Working data section start
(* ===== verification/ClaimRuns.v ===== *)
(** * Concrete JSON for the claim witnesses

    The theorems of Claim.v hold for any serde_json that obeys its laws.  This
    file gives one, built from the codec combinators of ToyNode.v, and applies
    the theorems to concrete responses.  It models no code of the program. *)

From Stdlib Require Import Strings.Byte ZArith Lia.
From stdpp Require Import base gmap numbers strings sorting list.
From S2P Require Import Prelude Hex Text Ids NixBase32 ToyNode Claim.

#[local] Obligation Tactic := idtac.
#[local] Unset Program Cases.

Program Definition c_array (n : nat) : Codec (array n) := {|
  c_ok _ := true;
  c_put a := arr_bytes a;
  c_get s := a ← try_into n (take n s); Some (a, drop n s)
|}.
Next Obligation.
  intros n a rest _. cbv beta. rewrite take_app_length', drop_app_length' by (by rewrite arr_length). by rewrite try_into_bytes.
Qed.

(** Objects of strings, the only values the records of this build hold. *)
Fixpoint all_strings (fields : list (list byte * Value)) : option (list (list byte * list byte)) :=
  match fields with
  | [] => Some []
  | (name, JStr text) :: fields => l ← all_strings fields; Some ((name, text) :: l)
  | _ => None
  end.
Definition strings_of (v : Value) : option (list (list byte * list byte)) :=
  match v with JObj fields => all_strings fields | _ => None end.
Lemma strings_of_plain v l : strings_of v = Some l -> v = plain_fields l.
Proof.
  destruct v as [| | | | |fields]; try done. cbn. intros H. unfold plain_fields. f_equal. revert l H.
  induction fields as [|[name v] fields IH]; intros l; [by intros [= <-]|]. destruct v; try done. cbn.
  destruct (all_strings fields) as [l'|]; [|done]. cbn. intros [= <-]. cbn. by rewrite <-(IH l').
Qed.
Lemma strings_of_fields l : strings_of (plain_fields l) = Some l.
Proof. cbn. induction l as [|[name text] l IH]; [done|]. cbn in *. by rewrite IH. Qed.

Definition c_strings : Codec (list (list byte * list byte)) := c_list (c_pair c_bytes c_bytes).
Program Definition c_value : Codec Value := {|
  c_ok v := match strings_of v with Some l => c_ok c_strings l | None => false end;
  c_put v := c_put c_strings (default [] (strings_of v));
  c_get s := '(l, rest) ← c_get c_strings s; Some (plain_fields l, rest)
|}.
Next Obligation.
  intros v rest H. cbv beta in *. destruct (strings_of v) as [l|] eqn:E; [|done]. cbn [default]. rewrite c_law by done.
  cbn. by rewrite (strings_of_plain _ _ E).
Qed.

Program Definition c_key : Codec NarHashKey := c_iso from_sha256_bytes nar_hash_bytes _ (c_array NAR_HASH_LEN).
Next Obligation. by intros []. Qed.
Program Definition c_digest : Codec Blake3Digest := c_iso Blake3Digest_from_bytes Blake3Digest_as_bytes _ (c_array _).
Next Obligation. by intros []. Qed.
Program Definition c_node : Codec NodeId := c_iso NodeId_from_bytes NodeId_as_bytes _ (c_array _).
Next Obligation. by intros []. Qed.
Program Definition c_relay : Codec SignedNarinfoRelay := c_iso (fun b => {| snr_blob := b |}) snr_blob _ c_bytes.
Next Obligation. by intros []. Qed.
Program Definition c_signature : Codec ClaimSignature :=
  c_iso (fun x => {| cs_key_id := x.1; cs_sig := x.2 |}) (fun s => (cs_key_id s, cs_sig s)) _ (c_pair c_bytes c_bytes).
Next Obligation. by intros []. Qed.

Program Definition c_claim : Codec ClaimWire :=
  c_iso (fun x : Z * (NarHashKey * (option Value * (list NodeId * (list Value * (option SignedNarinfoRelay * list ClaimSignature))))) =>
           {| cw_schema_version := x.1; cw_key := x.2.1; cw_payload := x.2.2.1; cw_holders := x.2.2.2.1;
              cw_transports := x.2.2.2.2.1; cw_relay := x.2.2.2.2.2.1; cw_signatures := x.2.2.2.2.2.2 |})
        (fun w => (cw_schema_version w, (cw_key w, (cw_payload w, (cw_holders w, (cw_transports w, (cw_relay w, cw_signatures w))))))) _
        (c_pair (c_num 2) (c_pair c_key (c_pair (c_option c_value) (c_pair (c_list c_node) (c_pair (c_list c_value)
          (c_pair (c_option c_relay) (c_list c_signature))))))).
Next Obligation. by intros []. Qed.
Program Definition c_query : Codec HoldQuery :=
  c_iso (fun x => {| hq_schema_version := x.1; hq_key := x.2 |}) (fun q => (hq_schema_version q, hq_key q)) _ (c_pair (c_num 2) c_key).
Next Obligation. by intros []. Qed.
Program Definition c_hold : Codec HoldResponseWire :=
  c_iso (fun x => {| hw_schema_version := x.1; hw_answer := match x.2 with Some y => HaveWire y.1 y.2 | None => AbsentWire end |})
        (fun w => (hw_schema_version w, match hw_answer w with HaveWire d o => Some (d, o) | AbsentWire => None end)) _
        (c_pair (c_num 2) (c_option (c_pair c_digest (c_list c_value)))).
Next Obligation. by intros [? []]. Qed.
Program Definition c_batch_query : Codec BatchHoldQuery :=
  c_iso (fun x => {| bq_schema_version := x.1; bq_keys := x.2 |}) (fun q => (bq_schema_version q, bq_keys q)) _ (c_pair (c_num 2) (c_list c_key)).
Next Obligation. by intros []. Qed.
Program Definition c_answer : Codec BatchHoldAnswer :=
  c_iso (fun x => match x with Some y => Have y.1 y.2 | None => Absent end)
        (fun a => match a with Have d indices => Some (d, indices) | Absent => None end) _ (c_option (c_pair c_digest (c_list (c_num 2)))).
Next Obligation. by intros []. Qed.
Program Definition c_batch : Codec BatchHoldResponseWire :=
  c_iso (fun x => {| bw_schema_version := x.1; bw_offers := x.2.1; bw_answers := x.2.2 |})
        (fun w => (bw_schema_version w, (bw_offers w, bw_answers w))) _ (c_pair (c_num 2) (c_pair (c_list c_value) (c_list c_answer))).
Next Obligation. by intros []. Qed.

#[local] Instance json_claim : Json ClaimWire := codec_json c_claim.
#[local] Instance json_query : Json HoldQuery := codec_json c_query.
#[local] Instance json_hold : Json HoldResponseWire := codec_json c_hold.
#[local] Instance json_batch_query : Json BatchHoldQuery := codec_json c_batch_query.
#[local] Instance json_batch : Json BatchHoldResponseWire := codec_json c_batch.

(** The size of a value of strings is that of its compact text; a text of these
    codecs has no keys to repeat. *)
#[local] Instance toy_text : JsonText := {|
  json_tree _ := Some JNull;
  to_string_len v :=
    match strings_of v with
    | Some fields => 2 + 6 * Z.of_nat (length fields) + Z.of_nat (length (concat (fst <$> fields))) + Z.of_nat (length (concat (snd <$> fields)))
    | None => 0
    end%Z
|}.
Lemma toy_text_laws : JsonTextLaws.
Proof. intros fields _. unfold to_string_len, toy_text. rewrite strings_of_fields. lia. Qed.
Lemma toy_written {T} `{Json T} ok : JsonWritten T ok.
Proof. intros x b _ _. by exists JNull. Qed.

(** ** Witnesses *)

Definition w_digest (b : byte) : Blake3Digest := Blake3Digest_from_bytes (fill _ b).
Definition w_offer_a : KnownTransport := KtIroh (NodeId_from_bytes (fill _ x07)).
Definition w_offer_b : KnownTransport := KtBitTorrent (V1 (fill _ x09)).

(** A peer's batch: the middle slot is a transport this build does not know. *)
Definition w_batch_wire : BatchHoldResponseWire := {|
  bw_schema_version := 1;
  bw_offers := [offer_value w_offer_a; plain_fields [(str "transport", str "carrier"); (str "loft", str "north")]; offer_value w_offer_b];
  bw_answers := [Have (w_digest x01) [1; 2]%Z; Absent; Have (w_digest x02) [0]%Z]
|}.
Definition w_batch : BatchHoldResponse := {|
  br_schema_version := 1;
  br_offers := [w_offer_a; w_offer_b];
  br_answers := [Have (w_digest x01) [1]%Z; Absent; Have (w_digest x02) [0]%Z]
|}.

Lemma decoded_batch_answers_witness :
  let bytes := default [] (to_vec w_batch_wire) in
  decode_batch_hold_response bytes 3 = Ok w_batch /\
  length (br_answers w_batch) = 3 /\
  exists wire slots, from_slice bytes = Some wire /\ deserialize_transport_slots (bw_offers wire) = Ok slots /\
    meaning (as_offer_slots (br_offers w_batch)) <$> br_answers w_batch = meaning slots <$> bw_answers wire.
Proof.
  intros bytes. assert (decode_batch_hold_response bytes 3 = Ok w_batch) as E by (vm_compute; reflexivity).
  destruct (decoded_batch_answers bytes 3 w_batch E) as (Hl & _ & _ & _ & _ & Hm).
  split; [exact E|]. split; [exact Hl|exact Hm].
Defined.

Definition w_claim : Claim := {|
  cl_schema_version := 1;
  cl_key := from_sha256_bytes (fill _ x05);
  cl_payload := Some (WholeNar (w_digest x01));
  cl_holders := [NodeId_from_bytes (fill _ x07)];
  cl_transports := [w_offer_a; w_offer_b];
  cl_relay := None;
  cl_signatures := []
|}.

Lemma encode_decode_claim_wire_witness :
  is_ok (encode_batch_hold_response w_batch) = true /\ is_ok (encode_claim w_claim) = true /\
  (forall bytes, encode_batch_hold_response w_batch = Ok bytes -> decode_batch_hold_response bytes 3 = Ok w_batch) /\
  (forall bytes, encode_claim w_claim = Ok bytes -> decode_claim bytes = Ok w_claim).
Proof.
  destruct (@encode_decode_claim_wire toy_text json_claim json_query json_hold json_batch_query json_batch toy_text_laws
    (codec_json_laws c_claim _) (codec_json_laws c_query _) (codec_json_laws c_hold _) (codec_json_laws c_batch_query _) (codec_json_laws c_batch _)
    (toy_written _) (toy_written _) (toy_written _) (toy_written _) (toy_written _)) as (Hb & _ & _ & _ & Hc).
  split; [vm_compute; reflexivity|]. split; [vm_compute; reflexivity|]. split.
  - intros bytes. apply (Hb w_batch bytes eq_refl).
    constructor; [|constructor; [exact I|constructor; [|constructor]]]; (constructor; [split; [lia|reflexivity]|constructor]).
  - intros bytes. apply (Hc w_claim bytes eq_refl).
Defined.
Working data section end
- [Work required]: Go over the records above and tally the lines with the word "SignedNarinfoRelay" in them. Give the number alone.

- [Solution to the problem]: 2